Collected data:

────────────────────────────────────────

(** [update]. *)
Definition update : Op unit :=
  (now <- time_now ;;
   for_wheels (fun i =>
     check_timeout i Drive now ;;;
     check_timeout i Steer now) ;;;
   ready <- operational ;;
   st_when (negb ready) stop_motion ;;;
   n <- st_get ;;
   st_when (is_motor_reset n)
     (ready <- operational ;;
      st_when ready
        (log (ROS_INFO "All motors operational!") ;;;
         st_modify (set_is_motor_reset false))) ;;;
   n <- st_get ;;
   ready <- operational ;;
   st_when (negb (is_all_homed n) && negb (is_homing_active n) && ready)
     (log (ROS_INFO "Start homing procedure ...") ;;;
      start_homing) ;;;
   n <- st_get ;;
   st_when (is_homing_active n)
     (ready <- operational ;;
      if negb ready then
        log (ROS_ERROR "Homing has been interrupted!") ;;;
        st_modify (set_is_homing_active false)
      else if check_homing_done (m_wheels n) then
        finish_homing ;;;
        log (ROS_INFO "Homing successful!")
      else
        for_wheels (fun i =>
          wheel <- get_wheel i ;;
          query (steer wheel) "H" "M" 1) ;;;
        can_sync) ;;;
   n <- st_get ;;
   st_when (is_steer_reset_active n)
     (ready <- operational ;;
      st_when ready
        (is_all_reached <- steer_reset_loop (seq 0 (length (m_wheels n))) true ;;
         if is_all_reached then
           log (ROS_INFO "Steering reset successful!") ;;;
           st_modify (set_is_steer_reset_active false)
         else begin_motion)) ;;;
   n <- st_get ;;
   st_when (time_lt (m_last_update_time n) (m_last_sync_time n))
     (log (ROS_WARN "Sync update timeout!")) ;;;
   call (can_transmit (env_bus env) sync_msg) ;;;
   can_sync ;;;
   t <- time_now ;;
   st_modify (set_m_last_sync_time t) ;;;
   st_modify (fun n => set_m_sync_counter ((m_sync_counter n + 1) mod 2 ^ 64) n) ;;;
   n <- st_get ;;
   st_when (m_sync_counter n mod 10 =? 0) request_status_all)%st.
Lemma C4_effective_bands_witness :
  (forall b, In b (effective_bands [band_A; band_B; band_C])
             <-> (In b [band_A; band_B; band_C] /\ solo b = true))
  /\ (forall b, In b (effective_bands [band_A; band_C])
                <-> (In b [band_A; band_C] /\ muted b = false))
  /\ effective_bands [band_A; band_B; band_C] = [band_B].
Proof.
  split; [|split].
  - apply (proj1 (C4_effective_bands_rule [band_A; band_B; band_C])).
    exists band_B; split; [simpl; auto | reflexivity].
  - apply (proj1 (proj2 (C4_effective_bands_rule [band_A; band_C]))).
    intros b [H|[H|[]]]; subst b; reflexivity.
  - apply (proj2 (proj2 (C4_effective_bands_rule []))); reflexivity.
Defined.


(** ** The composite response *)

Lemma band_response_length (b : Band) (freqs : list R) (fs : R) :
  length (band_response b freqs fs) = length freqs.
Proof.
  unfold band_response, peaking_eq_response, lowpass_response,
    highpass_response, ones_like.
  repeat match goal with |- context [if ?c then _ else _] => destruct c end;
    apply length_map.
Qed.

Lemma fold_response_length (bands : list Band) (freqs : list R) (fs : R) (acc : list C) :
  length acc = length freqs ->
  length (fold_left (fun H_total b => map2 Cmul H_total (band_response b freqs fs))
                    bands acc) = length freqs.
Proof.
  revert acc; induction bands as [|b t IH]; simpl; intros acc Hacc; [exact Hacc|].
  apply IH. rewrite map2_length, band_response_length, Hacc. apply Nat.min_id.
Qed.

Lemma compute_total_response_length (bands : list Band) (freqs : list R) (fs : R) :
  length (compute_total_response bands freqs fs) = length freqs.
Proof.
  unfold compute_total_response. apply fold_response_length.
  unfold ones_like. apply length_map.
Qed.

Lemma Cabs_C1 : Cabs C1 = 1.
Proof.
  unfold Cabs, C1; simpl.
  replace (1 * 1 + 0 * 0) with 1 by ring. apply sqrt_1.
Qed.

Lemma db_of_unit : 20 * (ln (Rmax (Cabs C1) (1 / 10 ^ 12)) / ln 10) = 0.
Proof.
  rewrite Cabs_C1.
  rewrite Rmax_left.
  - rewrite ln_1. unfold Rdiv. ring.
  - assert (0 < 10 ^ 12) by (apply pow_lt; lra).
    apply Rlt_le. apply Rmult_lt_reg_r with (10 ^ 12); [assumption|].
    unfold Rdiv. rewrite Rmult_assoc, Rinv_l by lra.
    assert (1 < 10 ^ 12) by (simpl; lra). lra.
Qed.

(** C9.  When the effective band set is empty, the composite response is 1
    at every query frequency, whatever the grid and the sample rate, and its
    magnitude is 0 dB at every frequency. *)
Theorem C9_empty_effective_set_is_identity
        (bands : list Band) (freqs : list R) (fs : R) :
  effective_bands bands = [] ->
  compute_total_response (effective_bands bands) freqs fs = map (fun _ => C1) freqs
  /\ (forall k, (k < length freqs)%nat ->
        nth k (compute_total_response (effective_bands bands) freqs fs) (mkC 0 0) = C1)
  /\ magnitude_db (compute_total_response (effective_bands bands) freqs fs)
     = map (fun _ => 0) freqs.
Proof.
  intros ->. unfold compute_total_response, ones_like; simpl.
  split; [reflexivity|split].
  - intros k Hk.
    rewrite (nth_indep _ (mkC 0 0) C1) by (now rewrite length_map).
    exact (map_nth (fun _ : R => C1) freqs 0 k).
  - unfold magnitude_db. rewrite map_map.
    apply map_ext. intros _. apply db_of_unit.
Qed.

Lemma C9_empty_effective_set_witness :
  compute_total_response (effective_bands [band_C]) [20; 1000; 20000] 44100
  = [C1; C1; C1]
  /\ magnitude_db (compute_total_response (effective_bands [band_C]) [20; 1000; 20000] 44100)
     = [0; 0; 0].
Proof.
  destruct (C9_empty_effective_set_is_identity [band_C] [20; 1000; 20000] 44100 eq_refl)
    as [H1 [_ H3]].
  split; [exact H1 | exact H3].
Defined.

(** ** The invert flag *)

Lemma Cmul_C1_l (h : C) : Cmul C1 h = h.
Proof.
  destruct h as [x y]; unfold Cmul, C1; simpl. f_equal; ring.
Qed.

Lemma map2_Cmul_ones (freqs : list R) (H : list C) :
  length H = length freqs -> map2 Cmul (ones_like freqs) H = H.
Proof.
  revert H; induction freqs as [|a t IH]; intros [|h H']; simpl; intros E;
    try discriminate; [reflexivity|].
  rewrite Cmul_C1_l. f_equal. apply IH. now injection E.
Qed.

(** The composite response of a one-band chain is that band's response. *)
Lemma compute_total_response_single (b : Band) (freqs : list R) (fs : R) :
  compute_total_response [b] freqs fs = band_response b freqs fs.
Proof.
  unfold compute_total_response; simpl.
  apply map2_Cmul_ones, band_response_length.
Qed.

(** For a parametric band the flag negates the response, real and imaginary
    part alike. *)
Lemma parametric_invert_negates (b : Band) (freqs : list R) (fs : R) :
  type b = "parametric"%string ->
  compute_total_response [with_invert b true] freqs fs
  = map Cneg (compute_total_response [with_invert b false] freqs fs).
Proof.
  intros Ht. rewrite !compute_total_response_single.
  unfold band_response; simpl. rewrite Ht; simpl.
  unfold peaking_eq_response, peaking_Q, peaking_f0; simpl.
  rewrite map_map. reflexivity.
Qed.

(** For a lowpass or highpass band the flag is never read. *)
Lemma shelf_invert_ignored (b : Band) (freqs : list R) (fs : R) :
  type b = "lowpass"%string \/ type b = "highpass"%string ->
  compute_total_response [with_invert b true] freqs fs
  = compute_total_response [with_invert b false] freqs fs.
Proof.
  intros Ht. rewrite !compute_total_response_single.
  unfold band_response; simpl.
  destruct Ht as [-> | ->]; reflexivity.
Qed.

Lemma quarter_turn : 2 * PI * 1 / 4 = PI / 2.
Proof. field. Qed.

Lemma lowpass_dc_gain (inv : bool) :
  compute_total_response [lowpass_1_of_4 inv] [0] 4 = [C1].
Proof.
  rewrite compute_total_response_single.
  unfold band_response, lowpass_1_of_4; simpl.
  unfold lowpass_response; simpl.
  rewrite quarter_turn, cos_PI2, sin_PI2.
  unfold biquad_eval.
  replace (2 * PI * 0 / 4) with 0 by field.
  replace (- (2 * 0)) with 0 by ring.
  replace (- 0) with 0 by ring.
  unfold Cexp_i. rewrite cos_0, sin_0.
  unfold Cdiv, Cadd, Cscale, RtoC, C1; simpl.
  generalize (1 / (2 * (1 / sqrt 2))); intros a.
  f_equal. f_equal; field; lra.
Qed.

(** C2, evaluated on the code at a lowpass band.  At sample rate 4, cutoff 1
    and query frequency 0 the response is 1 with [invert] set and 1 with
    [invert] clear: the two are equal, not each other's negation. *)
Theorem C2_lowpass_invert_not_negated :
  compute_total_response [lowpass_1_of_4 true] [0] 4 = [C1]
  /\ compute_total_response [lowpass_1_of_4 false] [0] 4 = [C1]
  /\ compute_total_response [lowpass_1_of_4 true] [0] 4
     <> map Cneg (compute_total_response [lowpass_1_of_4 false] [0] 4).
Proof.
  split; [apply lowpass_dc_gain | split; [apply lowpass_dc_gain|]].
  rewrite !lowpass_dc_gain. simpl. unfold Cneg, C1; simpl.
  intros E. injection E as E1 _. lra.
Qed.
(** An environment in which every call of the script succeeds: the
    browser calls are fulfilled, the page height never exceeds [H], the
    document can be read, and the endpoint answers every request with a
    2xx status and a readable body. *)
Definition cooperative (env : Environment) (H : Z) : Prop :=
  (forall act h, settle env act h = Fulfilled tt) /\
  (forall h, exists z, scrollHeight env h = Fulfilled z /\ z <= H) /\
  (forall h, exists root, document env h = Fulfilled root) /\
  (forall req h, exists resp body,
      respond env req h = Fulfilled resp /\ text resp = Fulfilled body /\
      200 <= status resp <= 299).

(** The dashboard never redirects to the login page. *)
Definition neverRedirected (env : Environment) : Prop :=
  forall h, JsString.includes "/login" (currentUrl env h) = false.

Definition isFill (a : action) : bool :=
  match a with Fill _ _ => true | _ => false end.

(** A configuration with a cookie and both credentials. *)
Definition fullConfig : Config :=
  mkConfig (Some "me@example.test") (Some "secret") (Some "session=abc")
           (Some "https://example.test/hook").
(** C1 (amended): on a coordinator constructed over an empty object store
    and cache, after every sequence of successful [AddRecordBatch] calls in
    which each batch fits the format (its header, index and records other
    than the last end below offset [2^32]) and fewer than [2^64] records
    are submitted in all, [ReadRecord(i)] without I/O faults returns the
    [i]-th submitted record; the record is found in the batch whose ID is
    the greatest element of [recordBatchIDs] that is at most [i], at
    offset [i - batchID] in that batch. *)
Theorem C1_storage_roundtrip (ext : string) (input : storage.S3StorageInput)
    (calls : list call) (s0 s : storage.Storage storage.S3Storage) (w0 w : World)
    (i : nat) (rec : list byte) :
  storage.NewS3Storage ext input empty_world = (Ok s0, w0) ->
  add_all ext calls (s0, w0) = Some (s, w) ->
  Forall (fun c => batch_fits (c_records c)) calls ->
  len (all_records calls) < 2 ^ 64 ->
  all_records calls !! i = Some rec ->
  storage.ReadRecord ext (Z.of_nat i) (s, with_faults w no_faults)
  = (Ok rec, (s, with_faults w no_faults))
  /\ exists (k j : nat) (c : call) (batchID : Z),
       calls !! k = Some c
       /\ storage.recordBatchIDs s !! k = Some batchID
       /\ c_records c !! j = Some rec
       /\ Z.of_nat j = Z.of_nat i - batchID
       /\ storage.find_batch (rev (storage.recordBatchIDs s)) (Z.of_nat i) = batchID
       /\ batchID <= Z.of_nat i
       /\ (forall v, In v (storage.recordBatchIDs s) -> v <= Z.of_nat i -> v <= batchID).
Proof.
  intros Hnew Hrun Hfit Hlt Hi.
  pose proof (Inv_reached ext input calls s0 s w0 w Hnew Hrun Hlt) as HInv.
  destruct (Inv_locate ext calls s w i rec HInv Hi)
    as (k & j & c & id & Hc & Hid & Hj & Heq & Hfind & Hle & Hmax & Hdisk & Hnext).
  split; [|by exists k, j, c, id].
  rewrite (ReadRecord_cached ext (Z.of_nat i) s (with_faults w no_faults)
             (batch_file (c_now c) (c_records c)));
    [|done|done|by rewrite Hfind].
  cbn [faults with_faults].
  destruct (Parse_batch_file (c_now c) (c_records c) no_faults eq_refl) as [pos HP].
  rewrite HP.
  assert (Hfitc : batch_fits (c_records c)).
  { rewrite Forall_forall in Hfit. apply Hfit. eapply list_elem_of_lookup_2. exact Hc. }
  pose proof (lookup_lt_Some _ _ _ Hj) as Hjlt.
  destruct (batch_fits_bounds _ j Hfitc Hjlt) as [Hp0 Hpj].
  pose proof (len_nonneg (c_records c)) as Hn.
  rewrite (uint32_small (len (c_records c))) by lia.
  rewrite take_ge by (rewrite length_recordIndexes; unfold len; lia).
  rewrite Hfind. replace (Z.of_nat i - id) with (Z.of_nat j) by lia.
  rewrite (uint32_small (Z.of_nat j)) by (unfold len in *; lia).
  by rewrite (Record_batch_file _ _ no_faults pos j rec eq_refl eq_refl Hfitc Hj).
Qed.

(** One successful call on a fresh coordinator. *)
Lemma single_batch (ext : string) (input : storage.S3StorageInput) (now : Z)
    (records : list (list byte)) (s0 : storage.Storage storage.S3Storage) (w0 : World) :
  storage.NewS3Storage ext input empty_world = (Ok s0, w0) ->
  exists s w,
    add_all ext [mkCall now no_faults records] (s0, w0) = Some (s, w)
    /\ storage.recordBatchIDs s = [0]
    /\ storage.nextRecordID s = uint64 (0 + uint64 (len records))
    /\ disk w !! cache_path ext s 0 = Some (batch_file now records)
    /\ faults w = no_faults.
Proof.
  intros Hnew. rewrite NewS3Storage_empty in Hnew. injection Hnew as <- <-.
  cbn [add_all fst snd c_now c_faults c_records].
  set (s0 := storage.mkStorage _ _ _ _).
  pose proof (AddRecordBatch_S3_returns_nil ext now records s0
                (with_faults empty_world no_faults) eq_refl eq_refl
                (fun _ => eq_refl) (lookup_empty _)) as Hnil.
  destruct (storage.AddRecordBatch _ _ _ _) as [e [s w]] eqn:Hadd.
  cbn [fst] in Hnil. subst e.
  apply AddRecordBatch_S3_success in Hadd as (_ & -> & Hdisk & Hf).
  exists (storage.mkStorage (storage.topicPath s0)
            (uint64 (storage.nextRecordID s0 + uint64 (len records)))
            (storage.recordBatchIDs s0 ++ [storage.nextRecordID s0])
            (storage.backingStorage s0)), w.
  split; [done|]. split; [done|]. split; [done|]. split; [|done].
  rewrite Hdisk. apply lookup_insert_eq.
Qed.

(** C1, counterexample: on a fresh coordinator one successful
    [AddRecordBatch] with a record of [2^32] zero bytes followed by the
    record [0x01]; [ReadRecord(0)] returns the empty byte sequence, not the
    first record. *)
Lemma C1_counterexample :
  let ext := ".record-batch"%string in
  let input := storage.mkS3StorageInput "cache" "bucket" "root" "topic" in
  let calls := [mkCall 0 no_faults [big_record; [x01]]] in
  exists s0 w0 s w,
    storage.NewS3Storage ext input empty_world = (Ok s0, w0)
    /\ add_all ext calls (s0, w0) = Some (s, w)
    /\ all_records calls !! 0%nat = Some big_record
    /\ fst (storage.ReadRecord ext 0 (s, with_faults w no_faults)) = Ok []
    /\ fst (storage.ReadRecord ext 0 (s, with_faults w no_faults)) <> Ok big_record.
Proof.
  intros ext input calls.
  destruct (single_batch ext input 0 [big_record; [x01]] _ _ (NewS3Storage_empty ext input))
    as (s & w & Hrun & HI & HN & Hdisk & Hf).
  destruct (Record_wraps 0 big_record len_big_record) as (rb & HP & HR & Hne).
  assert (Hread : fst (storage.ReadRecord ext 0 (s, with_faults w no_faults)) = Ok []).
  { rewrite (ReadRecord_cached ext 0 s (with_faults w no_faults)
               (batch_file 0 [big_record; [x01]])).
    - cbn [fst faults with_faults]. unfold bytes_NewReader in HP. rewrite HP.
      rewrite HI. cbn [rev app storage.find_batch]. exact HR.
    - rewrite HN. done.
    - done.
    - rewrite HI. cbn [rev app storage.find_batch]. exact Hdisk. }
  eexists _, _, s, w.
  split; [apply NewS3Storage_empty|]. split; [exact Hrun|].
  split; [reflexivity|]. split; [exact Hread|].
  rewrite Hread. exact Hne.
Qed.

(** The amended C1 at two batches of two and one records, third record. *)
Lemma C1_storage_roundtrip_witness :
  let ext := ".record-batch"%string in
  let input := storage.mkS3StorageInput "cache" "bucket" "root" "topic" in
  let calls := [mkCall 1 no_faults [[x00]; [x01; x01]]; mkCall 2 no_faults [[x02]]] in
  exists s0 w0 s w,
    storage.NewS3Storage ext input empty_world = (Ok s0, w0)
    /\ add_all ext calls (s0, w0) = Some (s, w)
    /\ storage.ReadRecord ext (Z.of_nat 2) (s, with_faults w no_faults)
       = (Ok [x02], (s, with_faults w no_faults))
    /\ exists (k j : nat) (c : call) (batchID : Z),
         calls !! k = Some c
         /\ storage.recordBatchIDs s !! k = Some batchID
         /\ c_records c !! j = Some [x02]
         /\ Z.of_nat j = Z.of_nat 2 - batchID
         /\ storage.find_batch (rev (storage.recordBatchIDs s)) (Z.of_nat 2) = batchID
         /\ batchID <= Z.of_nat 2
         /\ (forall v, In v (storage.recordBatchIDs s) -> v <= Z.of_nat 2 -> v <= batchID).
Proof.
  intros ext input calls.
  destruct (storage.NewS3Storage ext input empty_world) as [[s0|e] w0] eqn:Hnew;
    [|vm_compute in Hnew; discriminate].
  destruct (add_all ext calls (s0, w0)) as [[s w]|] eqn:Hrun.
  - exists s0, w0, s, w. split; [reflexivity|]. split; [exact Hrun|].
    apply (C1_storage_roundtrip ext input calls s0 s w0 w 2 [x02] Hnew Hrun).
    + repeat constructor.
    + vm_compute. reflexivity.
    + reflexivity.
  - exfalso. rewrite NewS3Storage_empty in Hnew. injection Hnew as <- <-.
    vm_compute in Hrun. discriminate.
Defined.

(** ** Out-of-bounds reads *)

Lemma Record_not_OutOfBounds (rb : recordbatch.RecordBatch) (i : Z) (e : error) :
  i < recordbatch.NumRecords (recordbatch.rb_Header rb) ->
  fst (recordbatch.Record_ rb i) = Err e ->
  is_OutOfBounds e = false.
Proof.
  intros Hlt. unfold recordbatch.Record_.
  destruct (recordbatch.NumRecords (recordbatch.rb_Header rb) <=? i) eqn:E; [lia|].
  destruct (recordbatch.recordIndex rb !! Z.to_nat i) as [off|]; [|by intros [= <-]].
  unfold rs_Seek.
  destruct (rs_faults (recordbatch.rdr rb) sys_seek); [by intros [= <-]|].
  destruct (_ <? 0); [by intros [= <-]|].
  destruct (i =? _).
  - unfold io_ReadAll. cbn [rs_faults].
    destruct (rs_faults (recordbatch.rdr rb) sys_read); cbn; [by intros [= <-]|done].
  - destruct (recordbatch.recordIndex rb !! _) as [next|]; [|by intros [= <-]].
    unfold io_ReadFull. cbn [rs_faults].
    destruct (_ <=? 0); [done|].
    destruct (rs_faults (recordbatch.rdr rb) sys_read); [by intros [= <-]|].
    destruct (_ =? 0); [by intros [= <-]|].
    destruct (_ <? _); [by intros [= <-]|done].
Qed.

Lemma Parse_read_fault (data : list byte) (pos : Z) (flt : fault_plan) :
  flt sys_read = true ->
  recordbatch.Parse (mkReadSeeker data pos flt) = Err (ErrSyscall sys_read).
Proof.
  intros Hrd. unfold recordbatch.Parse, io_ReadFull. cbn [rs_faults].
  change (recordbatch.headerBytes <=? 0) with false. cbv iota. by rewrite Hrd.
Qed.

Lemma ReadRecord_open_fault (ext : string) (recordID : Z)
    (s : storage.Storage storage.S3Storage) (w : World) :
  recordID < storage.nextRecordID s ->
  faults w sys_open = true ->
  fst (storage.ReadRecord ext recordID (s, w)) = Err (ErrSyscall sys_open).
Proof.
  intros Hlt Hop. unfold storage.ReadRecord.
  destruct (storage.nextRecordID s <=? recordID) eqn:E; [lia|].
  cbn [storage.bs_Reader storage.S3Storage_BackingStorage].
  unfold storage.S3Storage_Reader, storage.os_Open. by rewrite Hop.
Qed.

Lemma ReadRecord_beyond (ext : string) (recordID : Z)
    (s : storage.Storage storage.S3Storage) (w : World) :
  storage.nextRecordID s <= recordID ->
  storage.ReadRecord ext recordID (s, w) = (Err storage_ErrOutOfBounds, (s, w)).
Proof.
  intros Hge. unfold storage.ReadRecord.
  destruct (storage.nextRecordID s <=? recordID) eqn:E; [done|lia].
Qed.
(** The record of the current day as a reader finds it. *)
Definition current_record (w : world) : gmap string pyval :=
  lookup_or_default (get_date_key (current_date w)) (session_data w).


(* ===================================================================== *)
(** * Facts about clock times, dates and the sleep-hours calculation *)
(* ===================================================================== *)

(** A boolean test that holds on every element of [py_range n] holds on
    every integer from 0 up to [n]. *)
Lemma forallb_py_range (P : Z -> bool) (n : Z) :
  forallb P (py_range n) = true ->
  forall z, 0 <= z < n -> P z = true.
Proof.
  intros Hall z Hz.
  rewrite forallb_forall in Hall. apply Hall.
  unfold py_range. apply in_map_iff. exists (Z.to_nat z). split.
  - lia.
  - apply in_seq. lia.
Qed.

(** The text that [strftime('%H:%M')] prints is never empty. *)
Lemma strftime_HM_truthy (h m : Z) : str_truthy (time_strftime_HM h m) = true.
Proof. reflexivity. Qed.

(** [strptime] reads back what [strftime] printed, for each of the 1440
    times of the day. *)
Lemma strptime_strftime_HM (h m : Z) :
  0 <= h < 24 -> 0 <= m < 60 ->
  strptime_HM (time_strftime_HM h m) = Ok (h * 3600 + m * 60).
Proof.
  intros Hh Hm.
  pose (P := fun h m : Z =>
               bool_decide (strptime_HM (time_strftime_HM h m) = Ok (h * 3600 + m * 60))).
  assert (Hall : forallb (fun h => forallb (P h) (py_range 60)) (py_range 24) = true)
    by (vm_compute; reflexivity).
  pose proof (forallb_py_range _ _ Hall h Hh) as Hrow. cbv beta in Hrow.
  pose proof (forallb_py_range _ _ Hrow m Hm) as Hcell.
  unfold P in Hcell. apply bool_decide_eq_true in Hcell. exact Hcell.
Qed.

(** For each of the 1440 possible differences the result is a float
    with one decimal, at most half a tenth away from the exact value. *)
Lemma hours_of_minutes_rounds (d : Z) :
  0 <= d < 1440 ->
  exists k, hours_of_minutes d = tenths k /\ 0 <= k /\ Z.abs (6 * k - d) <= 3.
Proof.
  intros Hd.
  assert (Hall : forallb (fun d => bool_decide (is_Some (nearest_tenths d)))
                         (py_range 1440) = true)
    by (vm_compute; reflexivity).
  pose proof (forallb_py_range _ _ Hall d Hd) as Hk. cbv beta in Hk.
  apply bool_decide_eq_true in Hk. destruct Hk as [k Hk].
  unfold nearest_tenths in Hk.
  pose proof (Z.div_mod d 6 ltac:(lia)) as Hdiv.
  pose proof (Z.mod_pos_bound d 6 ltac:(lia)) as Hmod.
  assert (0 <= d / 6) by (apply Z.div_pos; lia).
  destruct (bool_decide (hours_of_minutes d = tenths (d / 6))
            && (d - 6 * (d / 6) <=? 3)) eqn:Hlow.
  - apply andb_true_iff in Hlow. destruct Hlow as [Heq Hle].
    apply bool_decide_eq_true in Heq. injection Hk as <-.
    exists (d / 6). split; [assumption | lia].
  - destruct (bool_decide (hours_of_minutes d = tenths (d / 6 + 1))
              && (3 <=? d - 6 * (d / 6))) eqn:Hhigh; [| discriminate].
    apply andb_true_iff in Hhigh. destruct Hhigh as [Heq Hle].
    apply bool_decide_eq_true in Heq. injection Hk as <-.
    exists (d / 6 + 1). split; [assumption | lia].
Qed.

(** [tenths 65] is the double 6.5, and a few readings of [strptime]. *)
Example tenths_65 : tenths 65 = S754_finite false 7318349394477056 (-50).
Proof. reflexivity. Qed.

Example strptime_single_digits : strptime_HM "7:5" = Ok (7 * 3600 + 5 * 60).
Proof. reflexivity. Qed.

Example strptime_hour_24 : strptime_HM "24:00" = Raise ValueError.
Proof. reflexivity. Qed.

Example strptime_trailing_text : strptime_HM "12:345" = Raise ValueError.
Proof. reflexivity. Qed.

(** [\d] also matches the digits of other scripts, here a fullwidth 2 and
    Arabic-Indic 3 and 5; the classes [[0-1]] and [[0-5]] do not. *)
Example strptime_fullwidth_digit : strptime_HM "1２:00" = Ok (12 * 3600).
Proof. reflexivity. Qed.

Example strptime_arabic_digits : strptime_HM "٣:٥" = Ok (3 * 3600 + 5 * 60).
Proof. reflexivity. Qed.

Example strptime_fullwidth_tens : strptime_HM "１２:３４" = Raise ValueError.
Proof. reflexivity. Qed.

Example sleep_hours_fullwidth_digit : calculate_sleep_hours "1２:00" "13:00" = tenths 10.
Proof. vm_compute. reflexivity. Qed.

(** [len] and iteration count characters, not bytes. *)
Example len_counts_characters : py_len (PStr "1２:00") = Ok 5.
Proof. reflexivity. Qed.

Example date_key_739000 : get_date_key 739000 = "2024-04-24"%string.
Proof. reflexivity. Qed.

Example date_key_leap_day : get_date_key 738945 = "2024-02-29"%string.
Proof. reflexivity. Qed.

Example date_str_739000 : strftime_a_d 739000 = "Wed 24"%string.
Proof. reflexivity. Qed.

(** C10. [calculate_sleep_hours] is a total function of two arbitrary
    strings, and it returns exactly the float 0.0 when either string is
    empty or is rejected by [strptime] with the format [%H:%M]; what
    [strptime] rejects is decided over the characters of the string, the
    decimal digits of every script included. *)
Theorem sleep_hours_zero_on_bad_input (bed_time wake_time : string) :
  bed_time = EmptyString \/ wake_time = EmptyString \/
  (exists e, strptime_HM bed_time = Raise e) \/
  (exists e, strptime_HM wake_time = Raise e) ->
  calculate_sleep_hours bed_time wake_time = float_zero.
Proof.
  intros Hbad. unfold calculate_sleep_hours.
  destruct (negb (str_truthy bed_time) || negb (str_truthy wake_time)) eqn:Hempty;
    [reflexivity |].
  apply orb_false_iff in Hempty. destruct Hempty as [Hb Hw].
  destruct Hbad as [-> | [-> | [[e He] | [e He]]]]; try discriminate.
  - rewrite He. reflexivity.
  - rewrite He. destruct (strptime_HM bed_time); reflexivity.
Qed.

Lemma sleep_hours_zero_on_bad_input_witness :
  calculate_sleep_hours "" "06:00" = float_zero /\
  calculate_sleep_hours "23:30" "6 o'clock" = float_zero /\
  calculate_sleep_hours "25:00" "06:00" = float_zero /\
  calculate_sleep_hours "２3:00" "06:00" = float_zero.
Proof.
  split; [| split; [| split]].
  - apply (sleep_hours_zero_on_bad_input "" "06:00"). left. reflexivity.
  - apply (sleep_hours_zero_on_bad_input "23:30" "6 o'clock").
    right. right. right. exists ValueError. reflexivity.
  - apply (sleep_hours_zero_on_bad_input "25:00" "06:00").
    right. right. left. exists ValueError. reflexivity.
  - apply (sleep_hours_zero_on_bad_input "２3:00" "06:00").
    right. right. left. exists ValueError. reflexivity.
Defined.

────────────────────────────────────────

### Exercise
Each line above with the string "Hdisk" should be reported in full.

### Final answer
    as (k & j & c & id & Hc & Hid & Hj & Heq & Hfind & Hle & Hmax & Hdisk & Hnext).
  apply AddRecordBatch_S3_success in Hadd as (_ & -> & Hdisk & Hf).
  rewrite Hdisk. apply lookup_insert_eq.
    as (s & w & Hrun & HI & HN & Hdisk & Hf).
    - rewrite HI. cbn [rev app storage.find_batch]. exact Hdisk. }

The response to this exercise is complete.